Task requirements: Please print each record below exactly as it is written.
#### Data section ####
Definition deposit_assignment : DefaultRingConfidentialEddsaCircuit := Eval vm_compute in
  assignment deposit deposit_inputs deposit_statement (first_input (dummy_utxo deposit_blinding) 0) 0
    [note; dummy_output deposit_nullifier deposit_seed 1] deposit_seed [value (nullifierPkGadget note_secret); 0].

Definition withdrawal_assignment : DefaultRingConfidentialEddsaCircuit := Eval vm_compute in
  assignment withdrawal withdrawal_inputs withdrawal_statement (first_input note note_secret) owner_pk
    (map (dummy_output note_nullifier withdrawal_seed) [0; 1]%nat) withdrawal_seed [0; 0].

Definition merge_proof_inputs : MergeProofInputs := Eval vm_compute in
  inputs_or (mkMergeInputs slot_ZERO zero32 zero32 zero32 (BindRing zero32 zero32)) (merge_inputs_of note_merge merge_views
    (run_with model_pool deposit_views (transact_data x01) (with_tree_created model_pool)).2).

Definition merge_input (domain amount blinding : Z) : Merging.Input :=
  Merging.mkInput domain amount blinding 0 (take 32 zeros) 0 0 0 SENTINEL (take 40 zeros) 0.

(** The note, and seven slots that publish nothing. *)
Definition merge_assignment : Merging.Circuit := Eval vm_compute in
  Merging.mkCircuit 8 (merge_input UtxoDomain (u_Amount note) (u_Blinding note) :: replicate 7 (merge_input DummyDomain 0 0))
    (Merging.mkOutput 0) (0, 0) owner_pk note_nullifier_pk note_secret
    (Merging.mkCommon (map be_val (pad 8 (mt_nullifiers note_merge))) (be_val (mt_output_utxo_hash note_merge))
      (be_val (mt_private_tx_hash note_merge)) (be_val (mi_external_data_hash merge_proof_inputs))
      (be_val (mi_allow_dummy_inputs merge_proof_inputs)) (map slot_value (padded_slots [mi_tree_slot merge_proof_inputs]))
      (be_val (mi_output_tree_id merge_proof_inputs)))
    owner_pk (be_val merge_salt) (be_val merge_statement).

(** ** The hash inputs *)

Definition run_queries : list (list Z) := Eval vm_compute in
  distinct (initial_queries ++ preimages (default_Define deposit_assignment) ++ preimages (default_Define withdrawal_assignment) ++
    preimages (Merging.Define merge_assignment)).

Definition known_queries (q : list Z) : Prop := q ∈ run_queries.

Notation satisfied := (satisfied_in run_queries).

Lemma satisfied_runs {A} (m : circ A) : satisfied m = true -> exists a, runs known_queries m a.
Proof. apply satisfied_in_runs. Qed.

Lemma run_queries_ideal : ideal known_queries.
Proof. apply listed_ideal. vm_compute. reflexivity. Qed.

Lemma initial_tree_known : known known_queries 40 initial_leaves.
Proof. apply initial_known; [lia|]. apply listed_in_all. vm_compute. reflexivity. Qed.

Lemma deposit_satisfied : satisfied (default_Define deposit_assignment) = true.
Proof. vm_compute. reflexivity. Qed.

Lemma withdrawal_satisfied : satisfied (default_Define withdrawal_assignment) = true.
Proof. vm_compute. reflexivity. Qed.

Lemma merge_satisfied : satisfied (Merging.Define merge_assignment) = true.
Proof. vm_compute. reflexivity. Qed.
####
Answer section:
Definition deposit_assignment : DefaultRingConfidentialEddsaCircuit := Eval vm_compute in
  assignment deposit deposit_inputs deposit_statement (first_input (dummy_utxo deposit_blinding) 0) 0
    [note; dummy_output deposit_nullifier deposit_seed 1] deposit_seed [value (nullifierPkGadget note_secret); 0].

Definition withdrawal_assignment : DefaultRingConfidentialEddsaCircuit := Eval vm_compute in
  assignment withdrawal withdrawal_inputs withdrawal_statement (first_input note note_secret) owner_pk
    (map (dummy_output note_nullifier withdrawal_seed) [0; 1]%nat) withdrawal_seed [0; 0].

Definition merge_proof_inputs : MergeProofInputs := Eval vm_compute in
  inputs_or (mkMergeInputs slot_ZERO zero32 zero32 zero32 (BindRing zero32 zero32)) (merge_inputs_of note_merge merge_views
    (run_with model_pool deposit_views (transact_data x01) (with_tree_created model_pool)).2).

Definition merge_input (domain amount blinding : Z) : Merging.Input :=
  Merging.mkInput domain amount blinding 0 (take 32 zeros) 0 0 0 SENTINEL (take 40 zeros) 0.

(** The note, and seven slots that publish nothing. *)
Definition merge_assignment : Merging.Circuit := Eval vm_compute in
  Merging.mkCircuit 8 (merge_input UtxoDomain (u_Amount note) (u_Blinding note) :: replicate 7 (merge_input DummyDomain 0 0))
    (Merging.mkOutput 0) (0, 0) owner_pk note_nullifier_pk note_secret
    (Merging.mkCommon (map be_val (pad 8 (mt_nullifiers note_merge))) (be_val (mt_output_utxo_hash note_merge))
      (be_val (mt_private_tx_hash note_merge)) (be_val (mi_external_data_hash merge_proof_inputs))
      (be_val (mi_allow_dummy_inputs merge_proof_inputs)) (map slot_value (padded_slots [mi_tree_slot merge_proof_inputs]))
      (be_val (mi_output_tree_id merge_proof_inputs)))
    owner_pk (be_val merge_salt) (be_val merge_statement).

(** ** The hash inputs *)

Definition run_queries : list (list Z) := Eval vm_compute in
  distinct (initial_queries ++ preimages (default_Define deposit_assignment) ++ preimages (default_Define withdrawal_assignment) ++
    preimages (Merging.Define merge_assignment)).

Definition known_queries (q : list Z) : Prop := q ∈ run_queries.

Notation satisfied := (satisfied_in run_queries).

Lemma satisfied_runs {A} (m : circ A) : satisfied m = true -> exists a, runs known_queries m a.
Proof. apply satisfied_in_runs. Qed.

Lemma run_queries_ideal : ideal known_queries.
Proof. apply listed_ideal. vm_compute. reflexivity. Qed.

Lemma initial_tree_known : known known_queries 40 initial_leaves.
Proof. apply initial_known; [lia|]. apply listed_in_all. vm_compute. reflexivity. Qed.

Lemma deposit_satisfied : satisfied (default_Define deposit_assignment) = true.
Proof. vm_compute. reflexivity. Qed.

Lemma withdrawal_satisfied : satisfied (default_Define withdrawal_assignment) = true.
Proof. vm_compute. reflexivity. Qed.

Lemma merge_satisfied : satisfied (Merging.Define merge_assignment) = true.
Proof. vm_compute. reflexivity. Qed.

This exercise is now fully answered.